START Provided entries
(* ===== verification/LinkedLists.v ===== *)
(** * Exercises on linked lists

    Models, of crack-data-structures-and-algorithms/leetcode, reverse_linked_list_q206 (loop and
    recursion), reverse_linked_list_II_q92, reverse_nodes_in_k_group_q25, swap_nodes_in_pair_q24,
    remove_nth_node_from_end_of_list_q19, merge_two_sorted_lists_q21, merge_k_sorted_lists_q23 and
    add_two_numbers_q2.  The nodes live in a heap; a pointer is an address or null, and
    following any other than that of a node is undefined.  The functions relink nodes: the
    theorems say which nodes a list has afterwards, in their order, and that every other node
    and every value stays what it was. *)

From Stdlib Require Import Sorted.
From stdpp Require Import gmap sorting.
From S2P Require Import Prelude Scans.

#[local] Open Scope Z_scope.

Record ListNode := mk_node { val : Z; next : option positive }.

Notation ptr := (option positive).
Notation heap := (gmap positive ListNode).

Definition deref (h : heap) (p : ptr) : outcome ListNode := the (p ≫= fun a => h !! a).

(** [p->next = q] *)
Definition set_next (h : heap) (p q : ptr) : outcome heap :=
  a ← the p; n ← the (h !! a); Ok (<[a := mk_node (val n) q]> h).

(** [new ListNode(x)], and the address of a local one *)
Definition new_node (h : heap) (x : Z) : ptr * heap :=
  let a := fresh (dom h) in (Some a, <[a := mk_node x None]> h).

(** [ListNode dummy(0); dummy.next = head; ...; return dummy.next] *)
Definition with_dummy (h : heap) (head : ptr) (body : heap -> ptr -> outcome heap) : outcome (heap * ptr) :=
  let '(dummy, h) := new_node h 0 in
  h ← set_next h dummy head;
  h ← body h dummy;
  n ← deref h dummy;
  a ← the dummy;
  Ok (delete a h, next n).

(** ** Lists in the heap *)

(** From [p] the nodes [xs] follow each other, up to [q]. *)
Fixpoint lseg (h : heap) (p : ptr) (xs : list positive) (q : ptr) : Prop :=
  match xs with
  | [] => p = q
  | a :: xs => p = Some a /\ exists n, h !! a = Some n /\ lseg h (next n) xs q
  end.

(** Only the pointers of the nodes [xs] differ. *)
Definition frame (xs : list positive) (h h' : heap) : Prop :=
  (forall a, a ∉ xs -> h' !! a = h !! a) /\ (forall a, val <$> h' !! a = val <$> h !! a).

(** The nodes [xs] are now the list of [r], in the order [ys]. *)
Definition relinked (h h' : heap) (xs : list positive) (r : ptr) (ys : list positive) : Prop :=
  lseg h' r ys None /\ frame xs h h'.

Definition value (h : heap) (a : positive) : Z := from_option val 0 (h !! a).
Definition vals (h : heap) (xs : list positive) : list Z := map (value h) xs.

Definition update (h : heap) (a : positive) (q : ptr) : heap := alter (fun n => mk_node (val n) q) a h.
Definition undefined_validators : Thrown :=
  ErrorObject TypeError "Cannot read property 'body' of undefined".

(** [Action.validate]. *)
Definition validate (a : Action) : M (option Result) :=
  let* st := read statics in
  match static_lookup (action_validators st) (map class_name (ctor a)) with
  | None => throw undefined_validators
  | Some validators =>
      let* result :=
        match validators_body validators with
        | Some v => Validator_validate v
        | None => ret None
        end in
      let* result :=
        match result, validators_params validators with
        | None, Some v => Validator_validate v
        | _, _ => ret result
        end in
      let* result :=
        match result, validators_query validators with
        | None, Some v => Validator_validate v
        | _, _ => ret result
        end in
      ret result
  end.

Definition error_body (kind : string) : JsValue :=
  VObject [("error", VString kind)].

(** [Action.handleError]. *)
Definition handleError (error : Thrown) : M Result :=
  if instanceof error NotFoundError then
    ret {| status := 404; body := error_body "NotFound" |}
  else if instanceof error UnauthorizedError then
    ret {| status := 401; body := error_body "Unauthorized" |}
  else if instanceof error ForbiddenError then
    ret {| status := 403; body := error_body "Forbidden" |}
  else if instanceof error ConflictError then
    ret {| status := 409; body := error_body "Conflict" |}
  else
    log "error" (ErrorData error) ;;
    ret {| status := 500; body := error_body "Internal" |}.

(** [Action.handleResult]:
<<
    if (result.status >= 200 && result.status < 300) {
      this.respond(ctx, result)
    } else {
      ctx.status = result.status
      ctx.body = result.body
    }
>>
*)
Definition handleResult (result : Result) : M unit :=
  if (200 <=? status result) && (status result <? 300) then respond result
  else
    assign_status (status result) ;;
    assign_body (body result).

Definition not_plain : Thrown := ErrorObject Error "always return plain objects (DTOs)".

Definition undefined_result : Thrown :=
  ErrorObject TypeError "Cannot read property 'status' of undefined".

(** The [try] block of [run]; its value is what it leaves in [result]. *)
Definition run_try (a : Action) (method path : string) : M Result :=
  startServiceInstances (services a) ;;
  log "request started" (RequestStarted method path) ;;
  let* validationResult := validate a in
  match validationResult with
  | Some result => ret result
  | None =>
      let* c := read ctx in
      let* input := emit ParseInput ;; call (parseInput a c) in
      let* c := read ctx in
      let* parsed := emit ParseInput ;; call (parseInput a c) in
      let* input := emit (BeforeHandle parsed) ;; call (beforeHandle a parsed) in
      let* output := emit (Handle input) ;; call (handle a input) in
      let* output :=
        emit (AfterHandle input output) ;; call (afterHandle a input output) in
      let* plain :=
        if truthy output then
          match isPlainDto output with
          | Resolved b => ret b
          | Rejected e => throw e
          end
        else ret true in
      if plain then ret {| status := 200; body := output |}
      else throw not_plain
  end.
END Provided entries
Your task: Where in the records above does the word "address" appear? Copy each line that holds it.

Solution below:
    add_two_numbers_q2.  The nodes live in a heap; a pointer is an address or null, and
(** [new ListNode(x)], and the address of a local one *)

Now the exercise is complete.